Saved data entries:

----------------

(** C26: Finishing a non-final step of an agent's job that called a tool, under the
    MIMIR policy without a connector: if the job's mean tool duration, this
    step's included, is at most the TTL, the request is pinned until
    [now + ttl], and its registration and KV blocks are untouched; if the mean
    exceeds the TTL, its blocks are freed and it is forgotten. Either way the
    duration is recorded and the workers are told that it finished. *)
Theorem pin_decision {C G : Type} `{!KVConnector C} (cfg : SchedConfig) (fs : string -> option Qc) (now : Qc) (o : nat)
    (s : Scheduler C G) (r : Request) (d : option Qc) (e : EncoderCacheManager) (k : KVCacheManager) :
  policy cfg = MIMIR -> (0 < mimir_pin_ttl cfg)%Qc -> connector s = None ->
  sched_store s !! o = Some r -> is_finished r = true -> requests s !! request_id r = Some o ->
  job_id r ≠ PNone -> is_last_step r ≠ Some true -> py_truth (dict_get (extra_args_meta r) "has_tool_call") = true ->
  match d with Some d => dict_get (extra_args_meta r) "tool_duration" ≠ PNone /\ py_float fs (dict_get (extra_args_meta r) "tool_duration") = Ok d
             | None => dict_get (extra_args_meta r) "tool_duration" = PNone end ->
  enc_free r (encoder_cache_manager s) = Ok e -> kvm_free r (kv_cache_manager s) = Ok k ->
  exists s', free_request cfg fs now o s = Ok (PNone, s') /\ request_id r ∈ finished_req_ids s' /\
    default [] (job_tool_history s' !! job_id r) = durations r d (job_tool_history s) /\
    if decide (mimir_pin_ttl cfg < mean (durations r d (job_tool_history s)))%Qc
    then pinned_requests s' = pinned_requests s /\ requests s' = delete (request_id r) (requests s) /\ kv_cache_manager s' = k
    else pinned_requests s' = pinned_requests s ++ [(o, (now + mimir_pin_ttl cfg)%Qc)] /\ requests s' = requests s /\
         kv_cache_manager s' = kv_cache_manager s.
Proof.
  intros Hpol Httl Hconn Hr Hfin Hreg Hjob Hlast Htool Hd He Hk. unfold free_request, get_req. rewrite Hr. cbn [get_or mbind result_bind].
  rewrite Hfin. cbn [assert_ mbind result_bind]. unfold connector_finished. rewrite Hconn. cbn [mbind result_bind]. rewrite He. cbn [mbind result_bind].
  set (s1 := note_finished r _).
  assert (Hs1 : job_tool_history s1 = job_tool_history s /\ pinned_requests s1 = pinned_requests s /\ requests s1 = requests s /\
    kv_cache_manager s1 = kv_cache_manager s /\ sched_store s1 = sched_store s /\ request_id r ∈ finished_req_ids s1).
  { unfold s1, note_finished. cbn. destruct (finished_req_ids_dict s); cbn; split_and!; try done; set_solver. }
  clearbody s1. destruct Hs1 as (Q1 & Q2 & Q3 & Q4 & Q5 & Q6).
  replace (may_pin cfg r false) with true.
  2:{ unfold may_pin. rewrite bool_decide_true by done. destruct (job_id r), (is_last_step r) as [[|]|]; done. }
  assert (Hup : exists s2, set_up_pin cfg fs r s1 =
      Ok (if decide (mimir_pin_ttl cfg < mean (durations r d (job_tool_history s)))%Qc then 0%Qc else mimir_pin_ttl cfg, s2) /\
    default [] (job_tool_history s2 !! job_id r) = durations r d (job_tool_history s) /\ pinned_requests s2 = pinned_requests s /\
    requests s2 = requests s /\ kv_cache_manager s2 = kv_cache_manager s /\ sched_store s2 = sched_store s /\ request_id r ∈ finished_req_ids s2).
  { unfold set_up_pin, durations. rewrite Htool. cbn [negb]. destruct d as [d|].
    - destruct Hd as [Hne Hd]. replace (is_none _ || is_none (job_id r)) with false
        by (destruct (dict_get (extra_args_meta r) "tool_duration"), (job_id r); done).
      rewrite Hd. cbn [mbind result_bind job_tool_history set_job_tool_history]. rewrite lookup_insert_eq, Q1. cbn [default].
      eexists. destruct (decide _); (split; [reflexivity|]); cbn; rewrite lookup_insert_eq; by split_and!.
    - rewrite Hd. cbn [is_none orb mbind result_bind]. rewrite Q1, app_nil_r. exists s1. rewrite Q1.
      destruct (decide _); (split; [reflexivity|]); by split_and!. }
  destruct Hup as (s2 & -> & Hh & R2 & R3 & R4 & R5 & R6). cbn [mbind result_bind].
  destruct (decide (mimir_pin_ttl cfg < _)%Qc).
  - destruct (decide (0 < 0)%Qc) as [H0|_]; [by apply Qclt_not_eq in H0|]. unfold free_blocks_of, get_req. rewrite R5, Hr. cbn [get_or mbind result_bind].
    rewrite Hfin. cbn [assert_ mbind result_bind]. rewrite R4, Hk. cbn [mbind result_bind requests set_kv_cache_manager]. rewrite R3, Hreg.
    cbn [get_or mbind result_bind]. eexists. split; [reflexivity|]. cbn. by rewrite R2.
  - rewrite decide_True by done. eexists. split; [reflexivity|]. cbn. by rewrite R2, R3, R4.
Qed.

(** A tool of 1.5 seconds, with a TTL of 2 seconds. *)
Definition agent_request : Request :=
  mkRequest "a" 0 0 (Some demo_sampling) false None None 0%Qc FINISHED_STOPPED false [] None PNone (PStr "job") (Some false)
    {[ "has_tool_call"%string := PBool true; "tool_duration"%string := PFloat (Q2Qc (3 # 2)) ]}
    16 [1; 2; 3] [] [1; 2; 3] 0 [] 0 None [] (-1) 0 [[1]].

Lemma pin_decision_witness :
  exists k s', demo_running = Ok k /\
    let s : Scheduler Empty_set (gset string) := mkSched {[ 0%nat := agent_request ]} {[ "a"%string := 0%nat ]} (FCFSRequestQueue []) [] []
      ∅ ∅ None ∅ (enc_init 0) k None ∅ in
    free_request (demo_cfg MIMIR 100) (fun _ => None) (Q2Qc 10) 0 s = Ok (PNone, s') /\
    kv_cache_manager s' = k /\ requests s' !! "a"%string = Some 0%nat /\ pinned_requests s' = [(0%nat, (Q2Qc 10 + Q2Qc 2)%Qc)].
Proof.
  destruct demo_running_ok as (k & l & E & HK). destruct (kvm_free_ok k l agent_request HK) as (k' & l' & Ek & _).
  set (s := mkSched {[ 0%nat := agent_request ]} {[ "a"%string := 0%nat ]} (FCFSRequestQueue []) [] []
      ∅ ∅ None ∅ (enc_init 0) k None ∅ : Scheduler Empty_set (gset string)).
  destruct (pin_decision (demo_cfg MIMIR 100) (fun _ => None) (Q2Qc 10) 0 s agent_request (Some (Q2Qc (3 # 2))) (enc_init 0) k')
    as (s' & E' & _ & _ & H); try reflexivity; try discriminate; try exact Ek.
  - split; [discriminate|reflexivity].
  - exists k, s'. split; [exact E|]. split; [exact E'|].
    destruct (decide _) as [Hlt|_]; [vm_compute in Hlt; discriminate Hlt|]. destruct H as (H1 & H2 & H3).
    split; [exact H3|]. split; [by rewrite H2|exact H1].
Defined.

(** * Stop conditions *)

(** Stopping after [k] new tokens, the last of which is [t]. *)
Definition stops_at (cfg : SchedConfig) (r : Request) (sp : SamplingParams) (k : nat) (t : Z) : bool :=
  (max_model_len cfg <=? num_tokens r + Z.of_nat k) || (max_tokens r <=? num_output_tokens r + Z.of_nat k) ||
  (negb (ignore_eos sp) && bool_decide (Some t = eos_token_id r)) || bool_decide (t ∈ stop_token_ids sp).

----------------

HOW TO COMPLETE THIS TASK: Of the entries above, repeat exactly the lines from the line with "(s : Scheduler" through the line with "enc_free r (encoder_cache_manager", both of them included.

SOLUTION TO THE EXERCISE:
    (s : Scheduler C G) (r : Request) (d : option Qc) (e : EncoderCacheManager) (k : KVCacheManager) :
  policy cfg = MIMIR -> (0 < mimir_pin_ttl cfg)%Qc -> connector s = None ->
  sched_store s !! o = Some r -> is_finished r = true -> requests s !! request_id r = Some o ->
  job_id r ≠ PNone -> is_last_step r ≠ Some true -> py_truth (dict_get (extra_args_meta r) "has_tool_call") = true ->
  match d with Some d => dict_get (extra_args_meta r) "tool_duration" ≠ PNone /\ py_float fs (dict_get (extra_args_meta r) "tool_duration") = Ok d
             | None => dict_get (extra_args_meta r) "tool_duration" = PNone end ->
  enc_free r (encoder_cache_manager s) = Ok e -> kvm_free r (kv_cache_manager s) = Ok k ->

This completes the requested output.